(Supplied information begins)

Lemma get_blocks_ok (cc : C) lo n :
  coherent cc good → lo + n ≤ length (td_index t) →
  ∃ cached cc', get_blocks h (td_index t) (List.seq lo n) cc = (Ok cached, cc') ∧ coherent cc' good ∧
    Forall2 (λ o b, ∀ b', o = Some b' → b' = b) cached (take n (drop lo (td_blocks t))).
Proof.
  revert lo cc. induction n as [|n IH]; intros lo cc Hc Hlen; [by exists [], cc|].
  destruct (lookup_lt_is_Some_2 (td_index t) lo) as [m Hm]; [lia|].
  destruct (lookup_lt_is_Some_2 (td_blocks t) lo) as [b Hb]; [rewrite <- (sv_blocks_len t Hsv); lia|].
  cbn [List.seq get_blocks]. unfold index at 1. rewrite Hm. cbn [expect].
  destruct (cache_get _ _ cc) as [r cc1] eqn:Hg. destruct (get_good _ _ _ _ _ _ Hc Hg) as (Hc1 & Hr & He).
  destruct (IH (S lo) cc1 Hc1) as (cached & cc2 & -> & Hc2 & Hall); [lia|].
  assert (∃ o, or_missing r = Ok o ∧ ∀ e, o = Some e → good (cache_key (handle_id h) (meta_offset m)) e) as (o & -> & Ho).
  { destruct r as [o|err| |]; try done; eexists; (split; [reflexivity|]); [|done]. intros e ->. by apply He. }
  run. exists ((o ≫= entry_block) :: cached), cc2. split_and!; [done..|]. rewrite (drop_S _ _ _ Hb). cbn. constructor; [|done].
  intros b' Hb'. destruct o as [[b0| | | |]|]; try done. injection Hb' as <-.
  pose proof (Ho _ eq_refl t Ht lo m Hm eq_refl). congruence.
Qed.

Lemma insert_blocks_ok tc (cc : C) :
  coherent cc good → Forall (λ '(off, b), stored_at (td_index t) (td_blocks t) off b) tc →
  coherent (insert_blocks h tc cc) good.
Proof.
  intros Hc Hall. revert cc Hc. induction Hall as [|[off b] tc Hb _ IH]; intros cc Hc; [done|]. cbn. apply IH.
  apply insert_ok; [done|]. by apply stored_good.
Qed.

Lemma load_blocks_ok lo hi : lo ≤ hi → hi ≤ length (td_index t) →
  load_blocks ts h (td_index t) lo hi = Ok (take (hi - lo) (drop lo (td_blocks t))).
Proof. intros. by apply read_obj_ok, sv_blocks. Qed.

Lemma zip_run {A} (l : list A) lo n : lo + n ≤ length l →
  zip (List.seq lo n) (take n (drop lo l)) = omap (λ i, (i,.) <$> l !! i) (List.seq lo n).
Proof.
  revert lo. induction n as [|n IH]; intros lo Hlen; [done|].
  destruct (lookup_lt_is_Some_2 l lo) as [x Hx]; [lia|]. rewrite (drop_S _ _ _ Hx). cbn. rewrite Hx. cbn. f_equal.
  apply IH. lia.
Qed.

Lemma merge_runs_ok cb first runs br tc :
  Forall (λ r, r.1 ≤ r.2 ∧ r.2 ≤ length (td_index t)) runs →
  merge_runs (td_index t) cb first ((λ r, (r, load_blocks ts h (td_index t) r.1 r.2)) <$> runs) br tc =
  merge_run (td_index t) cb first (omap (λ n, (n,.) <$> td_blocks t !! n) (concat (run_blocks <$> runs))) br tc.
Proof.
  intros Hall. revert br tc. induction Hall as [|[lo hi] runs [Hlo Hhi] _ IH]; intros br tc; [done|]. cbn [fst snd] in *.
  cbn [fmap list_fmap merge_runs concat fst snd]. rewrite load_blocks_ok by done. run.
  rewrite omap_app, merge_run_app. change (run_blocks (lo, hi)) with (List.seq lo (hi - lo)).
  rewrite <- zip_run by (rewrite <- (sv_blocks_len t Hsv); lia).
  destruct (merge_run _ _ _ _ br tc) as [[br' tc']|e| |]; run; [apply IH|done..].
Qed.

Lemma read_blocks_merged_ok lo hi cb c :
  cache_ok c → lo ≤ hi → hi ≤ length (td_index t) →
  ∃ c', read_blocks_merged ts h (td_index t) lo hi cb c = (Ok (take (hi - lo) (drop lo (td_blocks t))), c') ∧ cache_ok c'.
Proof.
  intros Hc Hlo Hhi. pose proof (sv_blocks_len t Hsv) as Hlen. unfold read_blocks_merged.
  set (bs := take (hi - lo) (drop lo (td_blocks t))).
  assert (∀ i b, bs !! i = Some b → td_blocks t !! (lo + i) = Some b) as Hbs.
  { intros i b. unfold bs. rewrite lookup_take_Some, lookup_drop. by intros [? _]. }
  assert (length bs = hi - lo) as Hbl by (unfold bs; rewrite length_take, length_drop; lia).
  assert (∀ cached, Forall2 (λ o b, ∀ b', o = Some b' → b' = b) cached bs → ∀ tc, ∃ tc',
    merge_run (td_index t) cb lo (omap (λ n, (n,.) <$> td_blocks t !! n) (missing lo cached)) (omap id cached) tc
      = Ok (bs, tc ++ tc') ∧ Forall (λ '(off, b), stored_at (td_index t) (td_blocks t) off b) tc') as Hmerge.
  { intros cached Hcached tc. destruct (merge_missing (td_index t) (td_blocks t) cb lo [] cached bs tc Hlen Hcached) as (tc' & Heq & Htc).
    - intros i b Hi. cbn. rewrite Nat.add_0_r. by apply Hbs.
    - exists tc'. split; [|done]. cbn in Heq. by rewrite Nat.add_0_r in Heq. }
  assert (∃ c',
    match merge_runs (td_index t) cb lo ((λ r, (r, load_blocks ts h (td_index t) r.1 r.2)) <$> [(lo, hi)]) [] [] with
    | Ok (br, tc) => (Ok br, c)
    | Err e => (Err e, c)
    | Panic => (Panic, c)
    | OutOfFuel => (OutOfFuel, c)
    end = (Ok bs, c') ∧ cache_ok c') as Hnocache.
  { rewrite merge_runs_ok by (by apply Forall_singleton).
    destruct (Hmerge (replicate (hi - lo) None)) with (tc := @nil (Z * Block)) as (tc' & Heq & _).
    { apply Forall2_replicate_l; [done|]. apply Forall_true. by intros b b0 [=]. }
    assert (∀ n, missing lo (replicate n None) = List.seq lo n) as Hmis.
    { intros n. clear. revert lo. induction n as [|n IH]; intros lo; cbn; [done|]. by rewrite IH. }
    assert (∀ n, omap id (replicate n (@None Block)) = []) as Hnone by (intros n; by induction n).
    rewrite Hmis, Hnone in Heq. cbn [fmap list_fmap concat]. rewrite app_nil_r. unfold run_blocks. cbn [fst snd].
    rewrite Heq. by exists c. }
  unfold cache_for_reads. case_decide as Hk; [|destruct c as [cc|]].
  - apply Hnocache.
  - destruct (get_blocks_ok cc lo (hi - lo) (Hc cc eq_refl)) as (cached & cc' & -> & Hc' & Hcached); [lia|].
    fold bs in Hcached. pose proof (Forall2_length _ _ _ Hcached) as Hcl. run.
    destruct (split_cached_ok lo hi 0 cached [] None []) as (unc & -> & Hunc & Hcat); [lia|done|by constructor|].
    rewrite merge_runs_ok.
    2:{ eapply Forall_impl; [exact Hunc|]. cbn. intros r ?. lia. }
    rewrite Hcat, Nat.add_0_r. cbn [app fmap list_fmap concat].
    destruct (Hmerge cached Hcached []) as (tc & -> & Htc). eexists. split; [reflexivity|].
    intros cc0 [= <-]. by apply insert_blocks_ok.
  - apply Hnocache.
Qed.

Lemma read_blocks_using_index_ok lo hi cb c :
  cache_ok c → lo ≤ hi → hi ≤ length (td_index t) →
  ∃ c', read_blocks_using_index ts h (td_index t) lo hi cb c = (Ok (take (hi - lo) (drop lo (td_blocks t))), c') ∧ cache_ok c'.
Proof.
  intros Hc Hlo Hhi. unfold read_blocks_using_index.
  destruct (cb && bool_decide (hi - lo = 1)) eqn:Hone; [|by apply read_blocks_merged_ok].
  destruct (cache_for_reads ts c) as [cc|] eqn:Hcc; [|by apply read_blocks_merged_ok].
  apply andb_true_iff in Hone as [_ Hone%bool_decide_eq_true].
  assert (coherent cc good) as Hcoh by (apply Hc; unfold cache_for_reads in Hcc; by case_decide).
  destruct (lookup_lt_is_Some_2 (td_index t) lo) as [m Hm]; [lia|].
  destruct (lookup_lt_is_Some_2 (td_blocks t) lo) as [b Hb]; [rewrite <- (sv_blocks_len t Hsv); lia|].
  unfold index at 1. rewrite Hm. cbn [expect].
  assert (take (hi - lo) (drop lo (td_blocks t)) = [b]) as Hbs.
  { rewrite Hone, (drop_S _ _ _ Hb). cbn. by rewrite take_0. }
  assert (read_obj ts (handle_id h) (read_block f (handle_info h) (td_index t) lo) = Ok b) as Hload.
  { apply read_obj_ok. apply (recoverable_bind _ _ _ [b]); [|done]. rewrite <- Hbs.
    replace (lo + 1) with hi by lia. by apply (sv_blocks t Hsv). }
  rewrite Hload. run. destruct (cache_fetch _ _ _ cc) as [r cc'] eqn:Hf.
  assert (good (cache_key (handle_id h) (meta_offset m)) (ItemBlock b)) as Hgood by (apply stored_good; by exists lo, m).
  destruct (fetch_good _ _ _ _ _ _ _ Hcoh Hf I) as (Hc' & Hr & Hg).
  { intros e e' [= <-]. by apply good_revived. }
  assert (cache_ok (Some cc')) as Hcok by (by intros ? [= <-]).
  destruct r as [[[b'| | | |] lk]|e| |]; try done; try (by apply read_blocks_merged_ok).
  exists (Some cc'). split; [|done]. rewrite Hbs. pose proof (Hg _ _ eq_refl t Ht lo m Hm eq_refl). congruence.
Qed.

(Supplied information ends)

Exercise aim
Going line by line through the listing above, count those that contain "Hlen" and give only the result.

Answer space
4